Facebook, Unions and You

When are terminations legal?
Nov 14, 2011
Dr. Larry Phillips

Let me give you a hypothetical situation and ask you to determine the legality of actions taken.

You are a small business owner with ten employees. The employees do not belong to a union nor do they have contracts guaranteeing a fixed term of employment or providing protection from termination absent just cause. One of your employees has a Facebook account. She posts a series of negative comments regarding working conditions at your business. Furthermore, three of her “friends” (who are also your employees and are also female) join in the conversation posting additional comments regarding lack of benefits, poor working conditions, lack of staff, heavy workloads, etc. You become aware of these comments and decide to terminate all four employees.

Are these terminations legal? Everything seems to point in the direction of legality. Your employees are “at will” and can be fired at any time for any reason that does not violate employment law. Although the employees are all female, the terminations are not discriminatory under equal employment law based on protected characteristics nor are any of the employees considered disabled under the Americans with Disabilities Act. The common law obligation of employees to be loyal to the employer and not cause the business harm seems to be violated in this scenario in that customers or potential customers reading these postings could decide to take their business elsewhere. Clearly one could argue that the image of the business has been tarnished. There are no employment or union contracts to interfere with the terminations. So the actions are clearly legal—Yes? Unfortunately, the correct answer in a very big NO!

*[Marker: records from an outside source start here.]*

(** * nalgebra.rs: the documentation site of the nalgebra library

    A shallow embedding of the site's own artefacts: the landing page
    components ([Feature] and [Home]), the docs sidebar ([sidebar_docs.js]),
    the site configuration, the heads of the content pages and the rustdoc
    generation script, with the properties the specification states about
    them. *)

From Stdlib Require Import List String Ascii Bool ZArith Lia DecimalString FinFun.
Import ListNotations.
Open Scope string_scope.

(** ** JavaScript values and React elements *)

Module Js.

(** The values the landing page handles, and the element trees its components
    return.  [JHole v] is an interpolation [{expr}] whose value is [v];
    [JHost] is a DOM element, [JComp] an element of a component, with the
    [key] React keeps apart from the props. *)
#[local] Unset Elimination Schemes.
Inductive value : Type :=
| VUndefined
| VNull
| VBool (b : bool)
| VNum (n : Z)
| VStr (s : string)
| VObj (fields : list (string * value))
| VJsx (e : jsx)
with jsx : Type :=
| JText (s : string)
| JHole (v : value)
| JHost (tag : string) (props : list (string * value)) (children : list jsx)
| JFrag (children : list jsx)
| JComp (name : string) (key : option nat) (props : list (string * value))
        (children : list jsx).
#[local] Set Elimination Schemes.

Definition obj : Type := list (string * value).

(** Property lookup [o.k] / destructuring [{k} = o]: [undefined] when the
    object has no such property. *)
Fixpoint get (k : string) (o : obj) : value :=
  match o with
  | [] => VUndefined
  | (k', v) :: o' => if k' =? k then v else get k o'
  end.

Definition has (k : string) (o : obj) : bool :=
  existsb (fun kv => fst kv =? k) o.

Definition keys (o : obj) : list string := map fst o.

(** ToBoolean. *)
Definition truthy (v : value) : bool :=
  match v with
  | VUndefined | VNull => false
  | VBool b => b
  | VNum n => negb (n =? 0)%Z
  | VStr s => negb (s =? "")
  | VObj _ | VJsx _ => true
  end.

(** ToString, as a template literal applies it. *)
Definition to_string (v : value) : string :=
  match v with
  | VUndefined => "undefined"
  | VNull => "null"
  | VBool true => "true"
  | VBool false => "false"
  | VNum n => NilZero.string_of_int (Z.to_int n)
  | VStr s => s
  | VObj _ | VJsx _ => "[object Object]"
  end.

(** [v && e] inside JSX: the element when [v] is truthy, [v] itself
    otherwise. *)
Definition js_and (v : value) (e : jsx) : jsx :=
  if truthy v then e else JHole v.

(** [xs.map((x, idx) => f x idx)]. *)
Fixpoint mapi_from {A B : Type} (f : A -> nat -> B) (idx : nat) (xs : list A)
  : list B :=
  match xs with
  | [] => []
  | x :: xs' => f x idx :: mapi_from f (S idx) xs'
  end.

Definition mapi {A B : Type} (f : A -> nat -> B) (xs : list A) : list B :=
  mapi_from f 0 xs.

(** [clsx(...args)] on class names that are strings or [undefined]: the
    non-empty ones, separated by one space. *)
Definition clsx (args : list (option string)) : string :=
  fold_left
    (fun acc a =>
       match a with
       | Some s =>
           if s =? "" then acc
           else if acc =? "" then s else acc ++ " " ++ s
       | None => acc
       end)
    args "".

Definition opt_str (o : option string) : value :=
  match o with
  | Some s => VStr s
  | None => VUndefined
  end.

(** The elements of component [name] in a tree, with key and props, in
    document order.  Interpolated values are not searched: what is in them
    was built by whoever passed them. *)
Fixpoint components_named (name : string) (e : jsx)
  : list (option nat * obj) :=
  match e with
  | JText _ | JHole _ => []
  | JHost _ _ ch => flat_map (components_named name) ch
  | JFrag ch => flat_map (components_named name) ch
  | JComp n k ps ch =>
      (if n =? name then [(k, ps)] else [])
        ++ flat_map (components_named name) ch
  end.

(** The DOM elements with tag [tag] in a tree, in document order. *)
Fixpoint hosts_named (tag : string) (e : jsx) : list jsx :=
  match e with
  | JText _ | JHole _ => []
  | JHost t ps ch =>
      (if t =? tag then [e] else []) ++ flat_map (hosts_named tag) ch
  | JFrag ch => flat_map (hosts_named tag) ch
  | JComp _ _ _ ch => flat_map (hosts_named tag) ch
  end.

(** The props of an element; a text or an interpolation has none. *)
Definition props_of (e : jsx) : obj :=
  match e with
  | JHost _ ps _ => ps
  | JComp _ _ ps _ => ps
  | _ => []
  end.

(** The object has the properties [ks] and no other. *)
Definition has_exactly (ks : list string) (o : obj) : Prop :=
  forall k, In k (keys o) <-> In k ks.

End Js.

(** ** The landing page *)

Module Landing.
Import Js.

(** [const features = [...]].  The text of a JSX fragment is given with
    JSX's white space rule applied: lines trimmed and joined by one space. *)
Definition features : list obj :=
  [ [ ("title", VJsx (JFrag [JText "Vectors and matrices"]));
      ("imageUrl", VStr "img/lego.svg");
      ("description",
        VJsx (JFrag [JText "The fundamental building blocks of linear algebra: heap or stack-allocated vectors and matrices parametrized by their dimensions."])) ];
    [ ("title", VJsx (JFrag [JText "Decompositions and Lapack"]));
      ("imageUrl", VStr "img/decomposition.svg");
      ("description",
        VJsx (JFrag [JText "Compute matrix decompositions, and solutions to linear systems. Benefit from efficient Rust implementations, or Lapack bindings."])) ];
    [ ("title", VJsx (JFrag [JText "Points and transformations"]));
      ("imageUrl", VStr "img/rotation.svg");
      ("description",
        VJsx (JFrag [JText "Strongly typed geometric entities like points, rotation matrices, quaternions, isometries, similarities, projections, etc."])) ];
    [ ("title", VJsx (JFrag [JText "nalgebra-glm, for computer graphics"]));
      ("imageUrl", VStr "img/logo_glm.svg");
      ("description",
        VJsx (JFrag [JText "Use the nalgebra-glm crate for a simpler, straight-to-the-point, graphics programming-oriented API. Inspired by the C++ GLM library."])) ];
    [ ("title", VJsx (JFrag [JText "Wasm and Embedded programming"]));
      ("imageUrl", VStr "img/cpu.svg");
      ("description",
        VJsx (JFrag [JText "Use and compile nalgebra for browser applications or embedded targets that do not support the Rust standard library."])) ];
    [ ("title", VJsx (JFrag [JText "Forever free and Open-Source"]));
      ("imageUrl", VStr "img/undraw_open_source.svg");
      ("description",
        VJsx (JFrag [JText "Built with a FOSS mindset, we aim to empower the Rust and web communities with an efficient linear algebra library."])) ] ].

(** What [useDocusaurusContext()] returns, as far as [Home] reads it:
    [siteConfig] may be absent. *)
Record DocusaurusContext : Type := { siteConfig : option obj }.

Section Components.

(** The imports that are not part of the repository's sources: the
    framework's hooks and the CSS module [./styles.module.css], whose class
    names are strings or [undefined]. *)
Variable useBaseUrl : value -> value.
Variable useDocusaurusContext : DocusaurusContext.
Variable styles : string -> option string.

(** [function Feature({imageUrl, title, description})]. *)
Definition Feature (props : obj) : jsx :=
  let imageUrl := get "imageUrl" props in
  let title := get "title" props in
  let description := get "description" props in
  let imgUrl := useBaseUrl imageUrl in
  JHost "div"
    [("className", VStr (clsx [Some "col col--4"; styles "feature"]))]
    [ js_and imgUrl
        (JHost "div" [("className", VStr "text--center")]
           [ JHost "img"
               [ ("className", opt_str (styles "featureImage"));
                 ("src", imgUrl);
                 ("alt", title) ]
               [] ]);
      JHost "h3" [] [JHole title];
      JHost "p" [] [JHole description] ].

(** The [<main>] child of [Home],
    [features && features.length > 0 && (<section ...>)], for an array
    [feats]: an array is truthy, so the length decides. *)
Definition feature_grid (feats : list obj) : jsx :=
  if (0 <? List.length feats)%nat then
    JHost "section" [("className", opt_str (styles "features"))]
      [ JHost "div" [("className", VStr "container")]
          [ JHost "div" [("className", VStr "row")]
              (mapi (fun props idx => JComp "Feature" (Some idx) props [])
                 feats) ] ]
  else JHole (VBool false).

(** The body of [function Home()], with the module constant [features]
    as the parameter [feats]. *)
Definition Home_of (feats : list obj) : jsx :=
  let context := useDocusaurusContext in
  let siteConfig :=
    match siteConfig context with
    | Some c => c
    | None => []
    end in
  JComp "Layout" None
    [ ("title",
        VStr (to_string (get "title" siteConfig) ++ " linear-algebra library"));
      ("description", VStr "Fast and cross-platform linear-algebra library") ]
    [ JHost "header"
        [("className",
           VStr (clsx [Some "hero hero--primary"; styles "heroBanner"]))]
        [ JHost "div" [("className", VStr "container")]
            [ JHost "div" [("className", VStr "")]
                [ JHost "img"
                    [ ("src", VStr "img/logo_nalgebra.svg");
                      ("width", VStr "60%");
                      ("alt", VStr "Project Logo") ]
                    [] ];
              JHost "p" [("className", VStr "hero__subtitle")]
                [JHole (get "tagline" siteConfig)];
              JHost "div" [("className", opt_str (styles "buttons"))]
                [ JComp "Link" None
                    [ ("className",
                        VStr (clsx
                                [ Some "button button--outline button--lg --ifm-color-prim force-border";
                                  styles "getStarted" ]));
                      ("to", useBaseUrl (VStr "docs/user_guide/getting_started")) ]
                    [JText "Get Started"] ] ] ];
      JHost "main" [] [feature_grid feats] ].

(** [function Home()]. *)
Definition Home : jsx := Home_of features.

End Components.

End Landing.

(** ** The docs sidebar, [sidebar_docs.js] *)

Module Sidebar.

(** An entry of a sidebar array: a document identifier, the shorthand
    [{ 'Label': [...] }] for a category, or an object literal with string
    fields. *)
#[local] Unset Elimination Schemes.
Inductive item : Type :=
| Doc (id : string)
| Category (label : string) (items : list item)
| Object (fields : list (string * string)).
#[local] Set Elimination Schemes.

(** [module.exports.docs].  The entry ['user_guide/quick_reference'] is
    commented out in the source and is no part of the array. *)
Definition docs : list item :=
  [ Doc "about_nalgebra";
    Category "User Guide"
      [ Doc "user_guide/getting_started";
        Doc "user_guide/vectors_and_matrices";
        Doc "user_guide/decompositions_and_lapack";
        Doc "user_guide/points_and_transformations";
        Doc "user_guide/projections";
        Doc "user_guide/cg_recipes";
        Doc "user_guide/nalgebra_glm";
        Doc "user_guide/performance_tricks";
        Doc "user_guide/wasm_and_embedded_targets";
        Doc "user_guide/generic_programming" ];
    Category "API documentation"
      [ Object [ ("type", "link");
                 ("label", "nalgebra ↪");
                 ("href", "https://docs.rs/nalgebra") ];
        Object [ ("type", "link");
                 ("label", "nalgebra-glm ↪");
                 ("href", "https://docs.rs/nalgebra-glm") ];
        Object [ ("type", "link");
                 ("label", "nalgebra-lapack ↪");
                 ("href", "https://docs.rs/nalgebra-lapack") ] ];
    Doc "faq" ].

Fixpoint field (k : string) (fs : list (string * string)) : option string :=
  match fs with
  | [] => None
  | (k', v) :: fs' => if k' =? k then Some v else field k fs'
  end.

(** The plain string identifiers of a tree, categories included, in order:
    what has to be resolved to a page of the docs directory. *)
Fixpoint doc_ids (it : item) : list string :=
  match it with
  | Doc id => [id]
  | Category _ items => flat_map doc_ids items
  | Object _ => []
  end.

Definition tree_doc_ids (tree : list item) : list string :=
  flat_map doc_ids tree.

(** The entries of the top-level category [label], if the tree has one. *)
Fixpoint category_items (label : string) (tree : list item)
  : option (list item) :=
  match tree with
  | [] => None
  | Category l items :: tree' =>
      if l =? label then Some items else category_items label tree'
  | _ :: tree' => category_items label tree'
  end.

(** An entry that is a link object [{type: 'link', href: 'https://...'}]. *)
Definition is_https_link (it : item) : bool :=
  match it with
  | Object fs =>
      match field "type" fs, field "href" fs with
      | Some t, Some h => (t =? "link") && prefix "https://" h
      | _, _ => false
      end
  | _ => false
  end.

End Sidebar.

(** ** The site configuration *)

Module SiteConfig.

(** The options of a docs plugin instance; [sidebarPath] is the argument of
    [require.resolve]. *)
Record docs_options : Type := {
  id : option string;
  path : string;
  routeBasePath : string;
  sidebarPath : string;
  showLastUpdateTime : bool
}.

(** [module.exports], without [themeConfig] (the navbar and footer links are
    in [ThemeConfig] below) and the blog options. *)
Record config : Type := {
  title : string;
  tagline : string;
  url : string;
  baseUrl : string;
  onBrokenLinks : string;
  favicon : string;
  organizationName : string;
  projectName : string;
  plugins : list (string * docs_options);
  preset_docs : docs_options;
  theme_customCss : string;
  stylesheets : list string
}.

Many small business owners and managers believe that they are not subject to the provisions of the National Labor Relations Act (NLRA) if their workforce is not unionized or if they are not the object of a current union organizing campaign. However, the fact is that virtually all employers are subject to the NLRA. There are several exceptions to coverage but, in general, retail establishments having a combined outflow and inflow of goods and services of $500,000 are covered. For non-retail establishments thefigure is $50,000.Section 7 of the Act gives employees the right to “engage in concerted activities for mutual aid or protection.” A decision by a National Labor Relations Board (NLRB) administrative law judge released in September places discussions on social media sites such as depicted in this scenario under Section 7 protections. The NLRB has determined that these types of postings are the modern day equivalent of employees meeting during their lunch break and discussing working conditions. The terminations are illegal in this scenario and you have committed an Unfair Labor Practice (ULP). You’ll have to bring the employees back on the payroll and pay them back pay. You will also have to post a notice in the workplace saying you have violated the law.

Speaking of notices, you should be aware that all employers covered by the NLRA must post a notice in the workplace no later than November 14, 2011 that informs employees of their rights under the act. This notice has never been required before. You can find the notice and more information at www.nlrb.gov.